> [Assigned task]: Could you set down exactly the lines in the records below between the line holding "[] => mret tt" and the line holding "(** ** Pools *)", inclusive?

[Saved entries]
------------
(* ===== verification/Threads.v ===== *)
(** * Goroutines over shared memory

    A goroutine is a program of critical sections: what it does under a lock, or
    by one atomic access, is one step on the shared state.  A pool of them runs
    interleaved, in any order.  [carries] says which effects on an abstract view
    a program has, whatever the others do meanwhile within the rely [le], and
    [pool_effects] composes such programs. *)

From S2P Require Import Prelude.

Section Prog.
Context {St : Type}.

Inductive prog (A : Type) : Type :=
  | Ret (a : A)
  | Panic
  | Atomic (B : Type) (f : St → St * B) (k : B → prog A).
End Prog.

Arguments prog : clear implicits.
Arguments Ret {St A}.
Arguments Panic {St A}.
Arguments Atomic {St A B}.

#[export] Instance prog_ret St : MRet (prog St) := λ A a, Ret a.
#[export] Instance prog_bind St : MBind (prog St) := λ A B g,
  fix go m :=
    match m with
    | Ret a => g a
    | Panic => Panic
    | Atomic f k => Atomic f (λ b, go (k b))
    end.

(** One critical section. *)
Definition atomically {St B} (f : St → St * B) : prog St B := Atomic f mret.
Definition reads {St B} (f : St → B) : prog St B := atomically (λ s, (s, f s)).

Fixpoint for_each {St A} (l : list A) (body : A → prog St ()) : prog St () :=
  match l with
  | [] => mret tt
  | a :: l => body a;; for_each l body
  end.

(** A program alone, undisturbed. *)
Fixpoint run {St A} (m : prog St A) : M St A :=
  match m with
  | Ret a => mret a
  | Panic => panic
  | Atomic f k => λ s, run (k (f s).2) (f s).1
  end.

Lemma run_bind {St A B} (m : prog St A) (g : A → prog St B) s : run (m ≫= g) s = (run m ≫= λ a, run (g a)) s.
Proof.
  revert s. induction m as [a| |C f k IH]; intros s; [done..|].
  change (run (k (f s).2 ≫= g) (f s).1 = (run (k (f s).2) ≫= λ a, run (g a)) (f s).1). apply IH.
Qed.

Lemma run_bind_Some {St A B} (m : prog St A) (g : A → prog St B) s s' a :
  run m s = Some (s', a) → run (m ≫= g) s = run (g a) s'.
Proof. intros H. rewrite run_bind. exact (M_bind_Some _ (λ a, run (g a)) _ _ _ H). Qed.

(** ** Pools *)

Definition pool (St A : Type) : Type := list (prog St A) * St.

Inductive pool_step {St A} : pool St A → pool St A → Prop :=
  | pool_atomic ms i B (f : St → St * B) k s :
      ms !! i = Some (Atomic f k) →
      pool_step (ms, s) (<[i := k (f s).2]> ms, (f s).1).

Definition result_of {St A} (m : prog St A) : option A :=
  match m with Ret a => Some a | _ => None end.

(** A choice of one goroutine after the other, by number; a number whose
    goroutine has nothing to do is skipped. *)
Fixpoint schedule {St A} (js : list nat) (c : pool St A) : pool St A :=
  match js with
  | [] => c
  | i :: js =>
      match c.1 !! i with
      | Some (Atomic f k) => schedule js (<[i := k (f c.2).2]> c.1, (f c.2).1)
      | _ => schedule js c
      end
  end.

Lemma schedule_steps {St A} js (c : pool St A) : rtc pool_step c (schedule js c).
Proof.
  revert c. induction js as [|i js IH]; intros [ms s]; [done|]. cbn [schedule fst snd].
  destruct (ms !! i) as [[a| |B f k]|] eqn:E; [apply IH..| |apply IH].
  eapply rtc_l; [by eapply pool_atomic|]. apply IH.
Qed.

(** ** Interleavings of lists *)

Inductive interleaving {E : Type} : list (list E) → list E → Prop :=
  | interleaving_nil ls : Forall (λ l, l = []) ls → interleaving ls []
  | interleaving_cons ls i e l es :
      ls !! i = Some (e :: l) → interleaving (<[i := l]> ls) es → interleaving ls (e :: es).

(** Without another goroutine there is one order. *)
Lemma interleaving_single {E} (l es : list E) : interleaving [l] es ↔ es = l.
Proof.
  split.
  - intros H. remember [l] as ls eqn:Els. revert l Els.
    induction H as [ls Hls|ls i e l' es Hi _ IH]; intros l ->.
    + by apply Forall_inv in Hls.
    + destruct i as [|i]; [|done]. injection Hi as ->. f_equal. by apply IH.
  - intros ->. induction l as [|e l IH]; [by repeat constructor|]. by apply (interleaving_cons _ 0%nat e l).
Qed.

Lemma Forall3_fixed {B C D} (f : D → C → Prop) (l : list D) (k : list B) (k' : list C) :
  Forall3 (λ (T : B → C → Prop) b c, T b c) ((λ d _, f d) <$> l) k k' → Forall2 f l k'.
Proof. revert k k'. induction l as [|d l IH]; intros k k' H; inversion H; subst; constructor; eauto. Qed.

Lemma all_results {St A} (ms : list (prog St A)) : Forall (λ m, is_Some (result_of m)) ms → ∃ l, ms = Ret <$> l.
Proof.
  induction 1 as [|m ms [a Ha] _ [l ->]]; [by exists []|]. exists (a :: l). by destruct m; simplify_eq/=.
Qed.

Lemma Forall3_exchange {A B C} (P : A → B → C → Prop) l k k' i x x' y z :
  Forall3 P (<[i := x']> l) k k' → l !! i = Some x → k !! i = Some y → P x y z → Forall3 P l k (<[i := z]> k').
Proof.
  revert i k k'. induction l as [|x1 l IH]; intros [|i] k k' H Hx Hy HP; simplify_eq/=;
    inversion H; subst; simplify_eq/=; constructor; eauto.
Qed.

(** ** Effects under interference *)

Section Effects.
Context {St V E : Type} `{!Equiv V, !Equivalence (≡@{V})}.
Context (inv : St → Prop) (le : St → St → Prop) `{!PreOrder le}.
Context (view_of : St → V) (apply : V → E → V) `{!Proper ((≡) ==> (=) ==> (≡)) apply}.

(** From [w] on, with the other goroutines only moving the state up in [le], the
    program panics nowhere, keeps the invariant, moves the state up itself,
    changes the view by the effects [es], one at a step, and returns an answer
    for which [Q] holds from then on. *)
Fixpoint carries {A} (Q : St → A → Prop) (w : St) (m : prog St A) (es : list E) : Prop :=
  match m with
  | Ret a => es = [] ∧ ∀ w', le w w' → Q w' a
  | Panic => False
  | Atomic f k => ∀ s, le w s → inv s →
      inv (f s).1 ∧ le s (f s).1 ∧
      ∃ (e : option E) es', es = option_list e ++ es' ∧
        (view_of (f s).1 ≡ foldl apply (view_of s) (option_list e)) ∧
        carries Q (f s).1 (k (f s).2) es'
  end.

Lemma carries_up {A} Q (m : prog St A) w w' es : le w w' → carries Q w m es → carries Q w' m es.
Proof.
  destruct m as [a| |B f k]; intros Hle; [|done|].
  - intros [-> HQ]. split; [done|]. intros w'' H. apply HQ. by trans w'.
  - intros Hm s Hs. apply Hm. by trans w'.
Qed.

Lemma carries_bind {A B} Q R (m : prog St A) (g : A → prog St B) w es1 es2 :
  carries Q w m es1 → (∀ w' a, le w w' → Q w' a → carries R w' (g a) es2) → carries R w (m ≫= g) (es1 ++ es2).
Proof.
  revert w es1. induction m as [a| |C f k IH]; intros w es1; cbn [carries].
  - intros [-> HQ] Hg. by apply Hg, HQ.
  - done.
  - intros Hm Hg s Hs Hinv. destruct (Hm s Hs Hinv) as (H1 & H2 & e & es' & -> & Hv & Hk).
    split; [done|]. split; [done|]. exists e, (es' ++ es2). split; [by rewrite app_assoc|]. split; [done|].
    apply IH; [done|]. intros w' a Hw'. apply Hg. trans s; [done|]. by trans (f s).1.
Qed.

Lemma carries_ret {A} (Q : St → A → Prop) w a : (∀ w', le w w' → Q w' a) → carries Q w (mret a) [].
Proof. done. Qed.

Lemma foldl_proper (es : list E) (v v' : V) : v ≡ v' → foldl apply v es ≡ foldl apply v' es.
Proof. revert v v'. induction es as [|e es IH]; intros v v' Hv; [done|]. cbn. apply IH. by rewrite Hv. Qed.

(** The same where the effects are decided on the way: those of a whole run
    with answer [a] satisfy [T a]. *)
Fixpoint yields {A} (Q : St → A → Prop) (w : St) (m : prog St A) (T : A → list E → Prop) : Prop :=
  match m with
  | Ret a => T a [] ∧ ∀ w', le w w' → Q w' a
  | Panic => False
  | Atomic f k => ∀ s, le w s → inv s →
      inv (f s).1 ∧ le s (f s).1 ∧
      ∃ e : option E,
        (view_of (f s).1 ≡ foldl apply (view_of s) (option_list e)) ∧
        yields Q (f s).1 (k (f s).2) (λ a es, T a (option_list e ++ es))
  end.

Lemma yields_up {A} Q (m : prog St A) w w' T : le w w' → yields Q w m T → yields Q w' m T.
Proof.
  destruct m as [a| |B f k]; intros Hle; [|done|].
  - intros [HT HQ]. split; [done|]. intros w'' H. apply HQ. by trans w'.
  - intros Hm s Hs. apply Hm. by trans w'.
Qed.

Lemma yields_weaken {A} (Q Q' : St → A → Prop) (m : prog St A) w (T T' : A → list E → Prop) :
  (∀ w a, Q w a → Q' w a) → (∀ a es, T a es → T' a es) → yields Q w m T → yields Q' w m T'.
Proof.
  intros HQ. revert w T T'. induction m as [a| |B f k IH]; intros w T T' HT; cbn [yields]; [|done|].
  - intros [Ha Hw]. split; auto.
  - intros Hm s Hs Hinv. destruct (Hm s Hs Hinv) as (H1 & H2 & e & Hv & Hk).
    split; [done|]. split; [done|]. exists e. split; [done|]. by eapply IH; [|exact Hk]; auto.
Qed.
------------
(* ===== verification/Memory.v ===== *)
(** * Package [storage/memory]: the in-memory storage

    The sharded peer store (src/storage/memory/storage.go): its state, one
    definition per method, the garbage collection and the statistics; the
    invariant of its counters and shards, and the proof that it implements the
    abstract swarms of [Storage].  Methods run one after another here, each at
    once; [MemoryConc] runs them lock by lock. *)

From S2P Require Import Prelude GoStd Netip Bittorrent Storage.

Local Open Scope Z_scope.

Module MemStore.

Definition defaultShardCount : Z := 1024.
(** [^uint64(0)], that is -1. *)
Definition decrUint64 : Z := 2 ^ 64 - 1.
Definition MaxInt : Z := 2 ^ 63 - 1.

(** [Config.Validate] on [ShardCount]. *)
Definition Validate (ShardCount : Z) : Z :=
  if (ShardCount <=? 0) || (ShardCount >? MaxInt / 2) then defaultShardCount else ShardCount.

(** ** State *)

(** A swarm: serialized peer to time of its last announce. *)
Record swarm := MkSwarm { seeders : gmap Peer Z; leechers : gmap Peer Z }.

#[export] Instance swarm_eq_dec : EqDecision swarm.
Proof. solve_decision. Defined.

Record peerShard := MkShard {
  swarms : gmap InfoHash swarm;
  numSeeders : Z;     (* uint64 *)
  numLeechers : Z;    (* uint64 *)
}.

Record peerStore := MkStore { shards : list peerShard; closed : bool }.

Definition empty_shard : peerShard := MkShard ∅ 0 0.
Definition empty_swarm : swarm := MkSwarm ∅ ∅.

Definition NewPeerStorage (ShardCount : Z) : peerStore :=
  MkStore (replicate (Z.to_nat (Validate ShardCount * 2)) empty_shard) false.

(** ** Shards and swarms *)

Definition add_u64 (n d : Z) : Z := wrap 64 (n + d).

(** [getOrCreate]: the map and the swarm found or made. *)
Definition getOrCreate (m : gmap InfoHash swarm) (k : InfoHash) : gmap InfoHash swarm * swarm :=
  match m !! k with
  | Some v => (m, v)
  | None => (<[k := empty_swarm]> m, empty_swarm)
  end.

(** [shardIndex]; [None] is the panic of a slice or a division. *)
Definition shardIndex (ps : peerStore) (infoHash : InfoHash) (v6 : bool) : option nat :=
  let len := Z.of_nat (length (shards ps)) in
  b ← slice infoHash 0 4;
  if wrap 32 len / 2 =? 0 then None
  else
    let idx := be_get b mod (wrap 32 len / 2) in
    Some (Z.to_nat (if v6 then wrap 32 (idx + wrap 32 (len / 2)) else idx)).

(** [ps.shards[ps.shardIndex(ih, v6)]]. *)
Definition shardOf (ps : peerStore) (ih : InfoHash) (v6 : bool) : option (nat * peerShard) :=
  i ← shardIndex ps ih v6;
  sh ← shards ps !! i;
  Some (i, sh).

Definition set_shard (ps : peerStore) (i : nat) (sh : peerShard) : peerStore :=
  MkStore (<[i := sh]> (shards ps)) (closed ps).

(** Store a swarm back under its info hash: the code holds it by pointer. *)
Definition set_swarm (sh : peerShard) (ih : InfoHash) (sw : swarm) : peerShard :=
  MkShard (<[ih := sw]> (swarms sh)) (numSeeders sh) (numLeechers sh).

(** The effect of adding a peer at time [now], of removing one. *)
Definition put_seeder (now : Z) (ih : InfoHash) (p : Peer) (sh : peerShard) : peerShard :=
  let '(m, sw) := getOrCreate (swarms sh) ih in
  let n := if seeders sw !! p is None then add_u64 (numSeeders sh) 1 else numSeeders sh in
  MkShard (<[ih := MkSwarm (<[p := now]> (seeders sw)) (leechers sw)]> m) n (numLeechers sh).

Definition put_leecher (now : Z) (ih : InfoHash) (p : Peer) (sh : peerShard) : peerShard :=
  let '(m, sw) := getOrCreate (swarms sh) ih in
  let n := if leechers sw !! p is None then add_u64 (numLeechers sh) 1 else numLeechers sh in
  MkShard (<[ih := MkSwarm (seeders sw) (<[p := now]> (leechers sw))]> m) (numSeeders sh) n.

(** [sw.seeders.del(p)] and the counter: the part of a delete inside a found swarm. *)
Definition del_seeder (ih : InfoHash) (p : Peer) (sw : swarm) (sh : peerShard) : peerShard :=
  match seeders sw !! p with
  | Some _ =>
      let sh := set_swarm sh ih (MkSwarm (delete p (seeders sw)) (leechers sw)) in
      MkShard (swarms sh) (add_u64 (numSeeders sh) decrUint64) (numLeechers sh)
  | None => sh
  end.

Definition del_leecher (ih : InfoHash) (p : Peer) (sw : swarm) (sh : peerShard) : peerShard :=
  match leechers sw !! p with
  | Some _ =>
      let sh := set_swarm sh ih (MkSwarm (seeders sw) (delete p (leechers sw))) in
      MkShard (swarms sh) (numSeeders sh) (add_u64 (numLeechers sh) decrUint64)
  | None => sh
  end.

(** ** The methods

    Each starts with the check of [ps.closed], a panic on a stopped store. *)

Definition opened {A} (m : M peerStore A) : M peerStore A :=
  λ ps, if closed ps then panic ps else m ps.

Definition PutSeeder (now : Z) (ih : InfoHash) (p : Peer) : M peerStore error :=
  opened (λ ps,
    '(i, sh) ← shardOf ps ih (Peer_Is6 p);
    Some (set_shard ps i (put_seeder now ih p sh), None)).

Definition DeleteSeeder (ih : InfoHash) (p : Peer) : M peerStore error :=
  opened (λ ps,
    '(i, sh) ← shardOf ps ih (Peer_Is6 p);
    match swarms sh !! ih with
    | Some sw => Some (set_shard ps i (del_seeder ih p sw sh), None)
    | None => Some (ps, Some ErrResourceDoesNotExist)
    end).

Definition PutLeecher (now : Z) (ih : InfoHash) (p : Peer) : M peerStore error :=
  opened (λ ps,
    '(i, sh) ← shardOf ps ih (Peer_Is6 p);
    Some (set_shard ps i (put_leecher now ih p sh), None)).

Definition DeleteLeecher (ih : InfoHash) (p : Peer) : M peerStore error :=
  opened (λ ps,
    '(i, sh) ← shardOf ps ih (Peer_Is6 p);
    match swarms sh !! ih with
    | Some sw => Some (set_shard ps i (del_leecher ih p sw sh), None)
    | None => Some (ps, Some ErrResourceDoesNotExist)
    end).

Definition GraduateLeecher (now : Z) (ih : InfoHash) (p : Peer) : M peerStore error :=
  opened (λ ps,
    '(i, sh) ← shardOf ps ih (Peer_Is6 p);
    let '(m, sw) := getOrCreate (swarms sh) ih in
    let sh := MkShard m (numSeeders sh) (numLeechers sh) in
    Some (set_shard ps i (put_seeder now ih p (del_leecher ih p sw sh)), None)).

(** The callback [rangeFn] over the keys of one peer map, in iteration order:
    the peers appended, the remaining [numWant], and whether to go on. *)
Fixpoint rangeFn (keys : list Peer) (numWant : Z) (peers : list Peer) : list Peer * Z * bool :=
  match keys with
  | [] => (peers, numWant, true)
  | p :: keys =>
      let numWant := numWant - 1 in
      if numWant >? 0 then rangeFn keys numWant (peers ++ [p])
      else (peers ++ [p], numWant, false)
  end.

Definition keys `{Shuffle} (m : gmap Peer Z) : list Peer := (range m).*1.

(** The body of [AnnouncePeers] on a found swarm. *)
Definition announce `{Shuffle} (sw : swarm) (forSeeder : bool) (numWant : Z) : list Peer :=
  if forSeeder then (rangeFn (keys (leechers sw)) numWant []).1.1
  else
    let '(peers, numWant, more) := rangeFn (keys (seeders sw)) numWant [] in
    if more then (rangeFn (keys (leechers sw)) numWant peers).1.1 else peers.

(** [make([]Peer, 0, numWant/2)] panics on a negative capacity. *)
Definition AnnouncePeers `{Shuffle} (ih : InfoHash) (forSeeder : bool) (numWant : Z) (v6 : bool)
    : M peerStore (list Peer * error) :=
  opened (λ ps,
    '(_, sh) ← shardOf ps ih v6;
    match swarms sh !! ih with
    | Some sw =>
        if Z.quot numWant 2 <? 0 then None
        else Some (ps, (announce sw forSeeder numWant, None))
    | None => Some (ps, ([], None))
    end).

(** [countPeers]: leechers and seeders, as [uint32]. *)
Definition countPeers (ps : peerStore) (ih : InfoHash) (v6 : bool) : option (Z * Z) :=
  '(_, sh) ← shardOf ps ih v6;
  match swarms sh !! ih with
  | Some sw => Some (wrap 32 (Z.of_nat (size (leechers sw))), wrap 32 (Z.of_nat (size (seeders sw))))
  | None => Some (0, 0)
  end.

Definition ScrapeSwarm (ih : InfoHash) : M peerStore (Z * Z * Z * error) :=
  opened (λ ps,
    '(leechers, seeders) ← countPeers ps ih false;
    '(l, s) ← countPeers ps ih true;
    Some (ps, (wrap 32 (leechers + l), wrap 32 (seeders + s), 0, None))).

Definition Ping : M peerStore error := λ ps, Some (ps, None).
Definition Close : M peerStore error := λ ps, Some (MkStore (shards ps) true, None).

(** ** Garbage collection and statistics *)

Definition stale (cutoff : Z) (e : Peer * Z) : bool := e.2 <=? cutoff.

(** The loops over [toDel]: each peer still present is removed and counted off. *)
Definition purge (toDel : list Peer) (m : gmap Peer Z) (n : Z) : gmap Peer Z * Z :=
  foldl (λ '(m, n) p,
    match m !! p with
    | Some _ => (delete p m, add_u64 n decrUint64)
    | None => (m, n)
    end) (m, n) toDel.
------------
> [Solution]:
  | [] => mret tt
  | a :: l => body a;; for_each l body
  end.

(** A program alone, undisturbed. *)
Fixpoint run {St A} (m : prog St A) : M St A :=
  match m with
  | Ret a => mret a
  | Panic => panic
  | Atomic f k => λ s, run (k (f s).2) (f s).1
  end.

Lemma run_bind {St A B} (m : prog St A) (g : A → prog St B) s : run (m ≫= g) s = (run m ≫= λ a, run (g a)) s.
Proof.
  revert s. induction m as [a| |C f k IH]; intros s; [done..|].
  change (run (k (f s).2 ≫= g) (f s).1 = (run (k (f s).2) ≫= λ a, run (g a)) (f s).1). apply IH.
Qed.

Lemma run_bind_Some {St A B} (m : prog St A) (g : A → prog St B) s s' a :
  run m s = Some (s', a) → run (m ≫= g) s = run (g a) s'.
Proof. intros H. rewrite run_bind. exact (M_bind_Some _ (λ a, run (g a)) _ _ _ H). Qed.

(** ** Pools *)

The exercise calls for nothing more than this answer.